___ Input

(* ===== verification/ProgressionSpec.v ===== *)
(** * What level progression promises

    An abstract machine over one counter and one mark per level: a trial is
    started on the current level, its result is recorded, and the result decides
    whether to retry, to go on or to stop. The invariant of its reachable states
    says what the marks, the counters and the terminal status mean. *)

From S2P Require Import Prelude EpisodeBuilder Progression.

#[local] Open Scope Z_scope.

Record Progress := {
  pg_status : EpisodeProgressStatus;
  pg_index : nat;
  pg_attempts : list Z;
  pg_marks : list string;
  pg_open : option Z;
  pg_history : list (nat * Z * EpisodeProgressStatus) }.

Section machine.
Context (budgets : list Z) (cont : bool).

Abbreviation count := (length budgets).

Definition pg_init : Progress := {|
  pg_status := ACTIVE; pg_index := 0; pg_attempts := replicate count 0;
  pg_marks := replicate count "PENDING"; pg_open := None; pg_history := [] |}.

(** Attempts and budget of the current level. *)
Definition used (p : Progress) : Z := default 0 (pg_attempts p !! pg_index p).
Definition allowed (p : Progress) : Z := default 0 (budgets !! pg_index p).

Definition pg_start (p : Progress) : Progress := {|
  pg_status := pg_status p; pg_index := pg_index p;
  pg_attempts := alter (λ a, a + 1) (pg_index p) (pg_attempts p);
  pg_marks := pg_marks p; pg_open := Some (used p + 1); pg_history := pg_history p |}.

(** Where the result sends the episode: the next index or a terminal status. *)
Definition next_stop (p : Progress) (marks : list string) (r : EpisodeProgressStatus)
    : nat * EpisodeProgressStatus :=
  let i := pg_index p in
  let last_level := bool_decide (count <= S i)%nat in
  match r with
  | PASS =>
      if last_level
      then (i, if cont && bool_decide ("FAIL" ∈ marks) then FAIL else PASS)
      else (S i, ACTIVE)
  | SKIP => (i, SKIP)
  | _ =>
      if used p <? allowed p then (i, ACTIVE)
      else if cont && negb last_level then (S i, ACTIVE)
      else (i, FAIL)
  end.

Definition pg_record (r : EpisodeProgressStatus) (p : Progress) : Progress :=
  match pg_open p with
  | None => p
  | Some a =>
      let marks := <[pg_index p := progress_value r]> (pg_marks p) in
      let '(i, st) := next_stop p marks r in
      {| pg_status := st; pg_index := i; pg_attempts := pg_attempts p; pg_marks := marks;
         pg_open := None; pg_history := pg_history p ++ [(pg_index p, a, r)] |}
  end.

Inductive pg_step : Progress → Progress → Prop :=
  | step_start p : pg_status p = ACTIVE → pg_open p = None → pg_step p (pg_start p)
  | step_record p r a : pg_open p = Some a → r ≠ ACTIVE → pg_step p (pg_record r p).

Definition pg_reachable : Progress → Prop := rtc pg_step pg_init.

(** The last recorded result of a level. *)
Definition last_mark (h : list (nat * Z * EpisodeProgressStatus)) (i : nat) : string :=
  foldl (λ m e, if decide (e.1.1 = i) then progress_value e.2 else m) "PENDING" h.

Record pg_inv (p : Progress) : Prop := {
  pi_attempts : length (pg_attempts p) = count;
  pi_marks : length (pg_marks p) = count;
  pi_index : (pg_index p < count)%nat;
  pi_bounds : ∀ i a b, pg_attempts p !! i = Some a → budgets !! i = Some b → 0 <= a <= b;
  pi_future : ∀ i a, (pg_index p < i)%nat → pg_attempts p !! i = Some a → a = 0;
  pi_open : ∀ a, pg_open p = Some a → pg_status p = ACTIVE ∧ a = used p ∧ 1 <= a;
  pi_ready : pg_status p = ACTIVE → pg_open p = None → used p < allowed p;
  pi_past : ∀ i, (i < pg_index p)%nat →
    pg_marks p !! i = Some "PASS" ∨ (cont = true ∧ pg_marks p !! i = Some "FAIL");
  pi_pass : pg_status p = PASS → ∀ i, (i < count)%nat → pg_marks p !! i = Some "PASS";
  pi_last : ∀ i m, pg_marks p !! i = Some m → m = last_mark (pg_history p) i;
  pi_count : Z.of_nat (length (pg_history p)) + (if pg_open p then 1 else 0) =
             zsum (pg_attempts p);
  pi_history : ∀ i k r, (i, k, r) ∈ pg_history p → r ≠ ACTIVE ∧ (i <= pg_index p)%nat ∧ 1 <= k ∧
    ∃ a, pg_attempts p !! i = Some a ∧ (k < a ∨ (k = a ∧ ¬ (i = pg_index p ∧ pg_open p <> None)));
  pi_trials : NoDup (pg_history p).*1 }.

(** ** The invariant holds initially *)

Context (budgets_pos : ∀ b, b ∈ budgets → 1 <= b) (budgets_ne : budgets ≠ []).

Lemma count_pos : (0 < count)%nat.
Proof. destruct budgets; [done|simpl; lia]. Qed.

Lemma zsum_zeros n : zsum (replicate n 0) = 0.
Proof. induction n; [done|]. cbn [replicate]. rewrite zsum_cons. lia. Qed.

Lemma init_inv : pg_inv pg_init.
Proof.
  pose proof count_pos. split; cbn [pg_init pg_attempts pg_marks pg_index pg_open pg_status pg_history];
    rewrite ?length_replicate; try done.
  - intros i a b [-> _]%lookup_replicate Hb. apply list_elem_of_lookup_2, budgets_pos in Hb. lia.
  - by intros i a _ [-> _]%lookup_replicate.
  - intros _ _. unfold used, allowed; cbn. rewrite lookup_replicate_2 by lia. cbn.
    destruct (lookup_lt_is_Some_2 budgets 0%nat) as [b Hb]; [done|]. rewrite Hb.
    apply list_elem_of_lookup_2, budgets_pos in Hb. cbn. lia.
  - intros i ?. lia.
  - by intros i m [-> _]%lookup_replicate.
  - by rewrite zsum_zeros.
  - by intros ??? ?%not_elem_of_nil.
  - constructor.
Qed.

(** ** Starting a trial keeps it *)

Lemma used_lookup p : pg_inv p → pg_attempts p !! pg_index p = Some (used p).
Proof.
  intros H. unfold used. destruct (lookup_lt_is_Some_2 (pg_attempts p) (pg_index p)) as [a Ha].
  - rewrite pi_attempts by done. by apply pi_index.
  - by rewrite Ha.
Qed.

Lemma allowed_lookup p : pg_inv p → budgets !! pg_index p = Some (allowed p).
Proof.
  intros H. unfold allowed. destruct (lookup_lt_is_Some_2 budgets (pg_index p)) as [a Ha].
  - by apply pi_index.
  - by rewrite Ha.
Qed.

Lemma start_attempts p i a : pg_inv p → pg_attempts (pg_start p) !! i = Some a →
  (i = pg_index p ∧ a = used p + 1) ∨ (i ≠ pg_index p ∧ pg_attempts p !! i = Some a).
Proof.
  intros H Ha. cbn in Ha. destruct (decide (i = pg_index p)) as [->|Hne].
  - left. rewrite list_lookup_alter_eq, used_lookup in Ha by done. by injection Ha as <-.
  - right. by rewrite list_lookup_alter_ne in Ha.
Qed.

Lemma used_start p : pg_inv p → used (pg_start p) = used p + 1.
Proof.
  intros H. unfold used at 1. cbn [pg_attempts pg_start pg_index].
  by rewrite list_lookup_alter_eq, used_lookup.
Qed.

Lemma start_inv p : pg_inv p → pg_status p = ACTIVE → pg_open p = None → pg_inv (pg_start p).
Proof.
  intros H Hst Ho. pose proof (pi_ready _ H Hst Ho) as Hlt.
  pose proof (pi_bounds _ H _ _ _ (used_lookup _ H) (allowed_lookup _ H)) as Hb.
  split; cbn [pg_start pg_marks pg_index pg_open pg_status pg_history]; try apply H; try done.
  - cbn. rewrite length_alter. by apply H.
  - intros i a b [[-> ->]|[Hne Ha]]%start_attempts Hbi; [|by eapply pi_bounds|done].
    rewrite allowed_lookup in Hbi by done. injection Hbi as <-. lia.
  - intros i a Hi [[-> ->]|[Hne Ha]]%start_attempts; [lia| |done]. by eapply pi_future.
  - intros a [= <-]. rewrite used_start by done. split_and!; [done|done|lia].
  - pose proof (pi_count _ H) as Hc. rewrite Ho in Hc. cbn [pg_attempts pg_start].
    rewrite zsum_alter_succ; [lia|]. rewrite pi_attempts by done. by apply H.
  - intros i k r (H1 & H2 & H3 & a & Ha & Hk)%(pi_history _ H). split_and!; try done.
    destruct (decide (i = pg_index p)) as [->|Hne].
    + exists (used p + 1). rewrite used_lookup in Ha by done. injection Ha as <-.
      split; [|lia]. cbn. by rewrite list_lookup_alter_eq, used_lookup.
    + exists a. split; [cbn; by rewrite list_lookup_alter_ne|].
      destruct Hk as [Hk|[-> _]]; [by left|]. right. split; [done|]. naive_solver.
Qed.

(** ** Recording a result keeps it *)

Lemma last_mark_snoc h i k r j :
  last_mark (h ++ [(i, k, r)]) j = if decide (i = j) then progress_value r else last_mark h j.
Proof. unfold last_mark. by rewrite foldl_app. Qed.

Definition recorded (p : Progress) (a : Z) (r : EpisodeProgressStatus) (i : nat)
    (st : EpisodeProgressStatus) : Progress := {|
  pg_status := st; pg_index := i; pg_attempts := pg_attempts p;
  pg_marks := <[pg_index p := progress_value r]> (pg_marks p);
  pg_open := None; pg_history := pg_history p ++ [(pg_index p, a, r)] |}.

Lemma recorded_marks p r i m : pg_inv p →
  <[pg_index p := progress_value r]> (pg_marks p) !! i = Some m ↔
  (i = pg_index p ∧ m = progress_value r) ∨ (i ≠ pg_index p ∧ pg_marks p !! i = Some m).
Proof.
  intros H. pose proof (pi_index _ H) as Hi. rewrite <- (pi_marks _ H) in Hi.
  destruct (decide (i = pg_index p)) as [->|Hne].
  - rewrite list_lookup_insert_eq by done. naive_solver.
  - rewrite list_lookup_insert_ne by done. naive_solver.
Qed.

Lemma recorded_history p a r i k s : pg_inv p → pg_open p = Some a → r ≠ ACTIVE →
  (i, k, s) ∈ pg_history p ++ [(pg_index p, a, r)] →
  s ≠ ACTIVE ∧ (i <= pg_index p)%nat ∧ 1 <= k ∧
  ∃ b, pg_attempts p !! i = Some b ∧ k <= b.
Proof.
  intros H Ho Hr [Hin|[= -> -> ->]%list_elem_of_singleton]%elem_of_app.
  - apply (pi_history _ H) in Hin as (H1 & H2 & H3 & b & Hb & Hk). split_and!; try done.
    exists b. split; [done|]. lia.
  - destruct (pi_open _ H _ Ho) as (_ & -> & H1). split_and!; [done|lia|lia|].
    exists (used p). split; [by apply used_lookup|lia].
Qed.

Lemma recorded_inv p a r i st :
  pg_inv p → pg_open p = Some a → r ≠ ACTIVE →
  (i = pg_index p ∨ i = S (pg_index p) ∧ (S (pg_index p) < count)%nat ∧
                    (r = PASS ∨ cont = true ∧ r = FAIL)) →
  (st = ACTIVE → i = S (pg_index p) ∨ used p < allowed p) →
  (st = PASS → ∀ j, (j < count)%nat →
     <[pg_index p := progress_value r]> (pg_marks p) !! j = Some "PASS") →
  pg_inv (recorded p a r i st).
Proof.
  intros H Ho Hr Hi Hact Hpass. destruct (pi_open _ H _ Ho) as (Hst & -> & Ha).
  pose proof (pi_index _ H) as Hidx.
  split; cbn [recorded pg_attempts pg_marks pg_index pg_open pg_status pg_history];
    try apply H; try done.
  - rewrite length_insert. by apply H.
  - naive_solver lia.
  - intros j b Hj. apply (pi_future _ H). naive_solver lia.
  - intros Hs _. destruct Hi as [->|(-> & Hlt & _)].
    + destruct (Hact Hs); [lia|done].
    + unfold used, allowed. cbn.
      destruct (lookup_lt_is_Some_2 budgets (S (pg_index p))) as [b Hb]; [done|].
      destruct (lookup_lt_is_Some_2 (pg_attempts p) (S (pg_index p))) as [b' Hb'];
        [by rewrite pi_attempts|].
      rewrite Hb, Hb'. cbn. rewrite (pi_future _ H (S (pg_index p)) b') by (lia || done).
      apply list_elem_of_lookup_2, budgets_pos in Hb. lia.
  - intros j Hj. destruct (decide (j = pg_index p)) as [->|Hne].
    + destruct Hi as [->|(-> & _ & Hr')]; [lia|].
      destruct Hr' as [->|[-> ->]]; [left|right; split; [done|]]; apply recorded_marks; auto.
    + destruct (pi_past _ H j) as [Hm|[-> Hm]]; [lia| |];
        [left|right; split; [done|]]; apply recorded_marks; auto.
  - intros j m [[-> ->]|[Hne Hm]]%recorded_marks; [| |done]; rewrite last_mark_snoc.
    + by rewrite decide_True.
    + rewrite decide_False by done. by apply (pi_last _ H).
  - rewrite length_app. pose proof (pi_count _ H) as Hc. rewrite Ho in Hc. cbn. lia.
  - intros j k s Hin. destruct (recorded_history _ _ _ _ _ _ H Ho Hr Hin)
      as (H1 & H2 & H3 & b & Hb & Hk). split_and!; try done; [naive_solver lia|].
    exists b. split; [done|]. destruct (decide (k = b)); [right|left; lia].
    split; [done|]. by intros [_ ?].
  - rewrite fmap_app. apply NoDup_app. split_and!; [apply H| |apply NoDup_singleton].
    intros x Hx Hx'. apply list_elem_of_singleton in Hx' as ->.
    apply list_elem_of_fmap in Hx as ([[j k] s] & [= <- <-] & Hin).
    apply (pi_history _ H) in Hin as (_ & _ & _ & b & Hb & Hk).
    rewrite used_lookup in Hb by done. injection Hb as <-. rewrite Ho in Hk. naive_solver lia.
Qed.

Lemma pg_record_eq p a r : pg_open p = Some a →
  pg_record r p =
  let '(i, st) := next_stop p (<[pg_index p := progress_value r]> (pg_marks p)) r in
  recorded p a r i st.
Proof. unfold pg_record. by intros ->. Qed.

(** Every level passed when the last one did and none is marked failed. *)
Lemma all_passed p : pg_inv p → (count <= S (pg_index p))%nat →
  cont && bool_decide ("FAIL" ∈ <[pg_index p := "PASS"]> (pg_marks p)) = false →
  ∀ j, (j < count)%nat → <[pg_index p := "PASS"]> (pg_marks p) !! j = Some "PASS".
Proof.
  intros H Hl Hf j Hj. apply (recorded_marks p PASS j "PASS" H).
  destruct (decide (j = pg_index p)) as [->|Hne]; [by left|]. right. split; [done|].
  destruct (pi_past _ H j) as [?|[Hc Hm]]; [lia|done|]. exfalso.
  apply not_true_iff_false in Hf. apply Hf. rewrite Hc. apply bool_decide_eq_true.
  apply list_elem_of_lookup. exists j. by apply (recorded_marks p PASS j "FAIL" H); right.
Qed.

Lemma record_inv p a r : pg_inv p → pg_open p = Some a → r ≠ ACTIVE → pg_inv (pg_record r p).
Proof.
  intros H Ho Hr. rewrite (pg_record_eq _ _ _ Ho). unfold next_stop.
  destruct r; [done| | |].
  - case_bool_decide as Hl.
    + destruct (cont && _) eqn:Hc; apply recorded_inv; auto; try done. intros _. by apply all_passed.
    + apply recorded_inv; auto; try done. right. split_and!; [done|lia|by left].
  - destruct (Z.ltb_spec (used p) (allowed p)); [apply recorded_inv; auto; done|].
    destruct (cont && _) eqn:Hc; apply recorded_inv; auto; try done. bool_to_prop.
    right. split_and!; [done|lia|by right].
  - apply recorded_inv; auto; done.
Qed.

Lemma reachable_inv p : pg_reachable p → pg_inv p.
Proof.
  unfold pg_reachable. intros H.
  enough (∀ q, rtc pg_step q p → pg_inv q → pg_inv p) as E by (apply (E pg_init); [done|apply init_inv]).
  clear H. induction 1 as [|q q' p Hs _ IH]; [done|]. intros Hq. apply IH.
  inversion Hs; subst; [by apply start_inv|by eapply record_inv].
Qed.

(** ** The total budget *)

Lemma zsum_le l bs : length l = length bs →
  (∀ i a b, l !! i = Some a → bs !! i = Some b → a <= b) → zsum l <= zsum bs.
Proof.
  revert bs; induction l as [|a l IH]; intros [|b bs]; try done. intros [= Hl] Hb.
  rewrite !zsum_cons. specialize (IH bs Hl (λ i, Hb (S i))). specialize (Hb 0%nat a b eq_refl eq_refl). lia.
Qed.

Lemma zsum_lt l bs i u b : length l = length bs →
  (∀ i a b, l !! i = Some a → bs !! i = Some b → a <= b) →
  l !! i = Some u → bs !! i = Some b → u < b → zsum l < zsum bs.
Proof.
  revert bs i; induction l as [|x l IH]; intros [|y bs] i; try done. intros [= Hl] Hb Hu Hal Hlt.
  rewrite !zsum_cons. pose proof (Hb 0%nat x y eq_refl eq_refl). destruct i as [|i]; cbn in Hu, Hal.
  - injection Hu as ->. injection Hal as ->. pose proof (zsum_le l bs Hl (λ i, Hb (S i))). lia.
  - specialize (IH bs i Hl (λ i, Hb (S i)) Hu Hal Hlt). lia.
Qed.

(** While the current level has attempts left, so has the episode. *)
Lemma attempts_below p : pg_inv p → used p < allowed p → zsum (pg_attempts p) < zsum budgets.
Proof.
  intros H Hlt. apply (zsum_lt _ _ (pg_index p) (used p) (allowed p)); try done.
  - apply H.
  - intros i a b Ha Hb. by destruct (pi_bounds _ H i a b Ha Hb).
  - by apply used_lookup.
  - by apply allowed_lookup.
Qed.

Lemma attempts_within p : pg_inv p → zsum (pg_attempts p) <= zsum budgets.
Proof.
  intros H. apply zsum_le; [apply H|]. intros i a b Ha Hb. by destruct (pi_bounds _ H i a b Ha Hb).
Qed.
End machine.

______

=== Work to complete ===
Begin with the first line of the records and reproduce each line as is, ending with the line that holds "#[local] Open Scope Z_scope.".

=== Output for this task ===
(* ===== verification/ProgressionSpec.v ===== *)
(** * What level progression promises

    An abstract machine over one counter and one mark per level: a trial is
    started on the current level, its result is recorded, and the result decides
    whether to retry, to go on or to stop. The invariant of its reachable states
    says what the marks, the counters and the terminal status mean. *)

From S2P Require Import Prelude EpisodeBuilder Progression.

#[local] Open Scope Z_scope.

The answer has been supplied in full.